M. Francisque Marvel, l’huissier, homme court et jovial, rentrait, se rajustant.

— J’étais sorti, messieurs, dit-il, pour cinq minutes de « répit…pi. »

À M. Parangeoux échut le roi de cœur, au père Francisque le roi de carreau. Ils étaient « ensemble ».

L’huissier s’assit de l’autre côté de la table, diagonalement à son partenaire — ce qu’on appelle jouer en « croisée » — et posa sa pipe sur la table. Le merisier, au contact du marbre, claqua, et demeura debout, sur sa base bifide, comme un oiseau de bois.

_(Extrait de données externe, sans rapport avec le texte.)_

(* ===== verification/LogRace.v ===== *)
(** [common/xLog.cpp] under threads.  [CLogger::logMessage] takes
    [_fileSizeMutex] only around the test of the size and the rotation; the
    message itself is written to [_fd] without it.

    A call is here the sequence of what it does to the logger and to the files,
    and other threads run in between: the beginning, up to where [_fd] is read as
    the argument of [writev]; the [writev]; what the mutex guards, as one step
    (also where the mutex of the list of files is taken). *)

From S2P Require Import Prelude Cstd Util Log LogSpec SortedSet MurmurHash2 EtagManager RocksDB DataBase DataBaseSpec Lock Concurrent.

Section Threads.
Context (can_open : bytes -> bool) (localtime : Z -> tm) (strftime : bytes -> tm -> option bytes).

Definition log_prog (level : Z) (file : bytes) (line : Z) (function text : bytes) (tv : timeval) (t : Z)
  : prog (CLogger * Disk) unit :=
  Act (fun '(l, d) =>
    if _level l <? level then Some ((l, d), Ret tt)
    else
      '(l, d) ← (if negb (_check l =? 0) && bool_decide (is_Some (_name l)) then checkFile can_open l d else Some (l, d));
      data ← trim_newlines (rev (take (Z.to_nat (max_log_size - 1)) text));
      head ← log_head level (localtime (tv_sec tv)) (tv_usec tv) file line function;
      head ← sent_head head;
      let fd := _fd l in
      Some ((l, d),
        Act (fun '(l, d) =>
          let d := writev fd (head ++ data ++ [x0a]) d in
          Some ((l, d),
            if _maxFileSize l =? 0 then Ret tt
            else
              Act (fun '(l, d) =>
                let offset := lseek_end (_fd l) d in
                if (0 <=? offset) && (_maxFileSize l <=? offset)
                then '(l, d) ← rotateLog can_open localtime strftime None None t l d; Some ((l, d), Ret tt)
                else Some ((l, d), Ret tt)))))).

(** A call that is not interrupted is [logMessage]. *)
Lemma run_log_prog level file line function text tv t l d :
  run (log_prog level file line function text tv t) (l, d) =
    '(l, d) ← logMessage can_open localtime strftime level file line function text tv t l d; Some ((l, d), tt).
Proof.
  unfold log_prog, logMessage. cbn [run]. destruct (_level l <? level); [done|].
  destruct (if negb (_check l =? 0) && _ then _ else _) as [[l1 d1]|]; cbn [mbind option_bind]; [|done].
  destruct (trim_newlines _) as [data|]; cbn [mbind option_bind]; [|done].
  destruct (log_head _ _ _ _ _ _) as [head|]; cbn [mbind option_bind]; [|done].
  destruct (sent_head head) as [head'|]; cbn [mbind option_bind run]; [|done].
  destruct (_maxFileSize l1 =? 0); cbn [run]; [done|]. destruct (_ && _); cbn [run]; [|done].
  by destruct (rotateLog _ _ _ _ _ _ _ _) as [[]|].
Qed.

Definition event_prog (e : Event) : prog (CLogger * Disk) unit :=
  log_prog (e_level e) (e_file e) (e_line e) (e_function e) (e_text e) (e_tv e) (e_t e).
End Threads.

(** Two threads log a message each.  The first has read [_fd] when the second
    writes its line and, the file being full, rotates the log: the descriptor is
    closed (or is a connection's by now), and the line of the first is in neither
    file. *)
Definition first_line : Event := MkEvent 2 (lit "a.cpp") 7 (lit "main") (lit "first") (Timeval 1 0) 1.
Definition second_line : Event := MkEvent 2 (lit "a.cpp") 9 (lit "main") (lit "second") (Timeval 1 0) 1.

Theorem rotation_loses_a_line :
  (fun s => (text_of (object s).2 (lit "x.log"), text_of (object s).2 (lit "x.log.20150101000001"), (fun e => e_text e.1.2) <$> log s)) <$>
    free_exec (event_prog any_file demo_time no_strftime) [0; 0; 1; 1; 1; 1; 1; 0; 0; 0]%nat
      (start demo_start [[first_line]; [second_line]])
  = Some ([], line_of demo_time 3 second_line, [lit "second"; lit "first"]).
Proof. vm_compute. reflexivity. Qed.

— Pleuvra demain, pleuvra demain, ma pipe ne tire pas.

Le notaire, M. Gourgillon, eut l’un des rois noirs ; M. Séveral, directeur de l’octroi, déclina l’autre. Joueur raffiné, il préférait observer à être actif, et ne donnait jamais de conseils, sinon après coup. Il céda sa place à M. Némorin.

Les autres, éliminés, reculèrent leurs sièges en un cercle elliptique.

Puis ce fut la litanie des phrases coutumières, berçant sans l’interrompre la méditation de M. Parangeoux :

— Dix de petits ! (Le sept d’atout.)

— On a quinze jours pour annoncer le dix d’en bas.

— Quarante de binage et vingt de misère. (La dame de pique et les quatre valets).

— Mettez vos cartes ensemble.

— Je me défausse.

— Je démarque.

— Soixante-six, septante. Septante et trente, cent.

— Un battant !

Le jeton rectangulaire suggérait cette métaphore empruntée aux « soyeux » lyonnais.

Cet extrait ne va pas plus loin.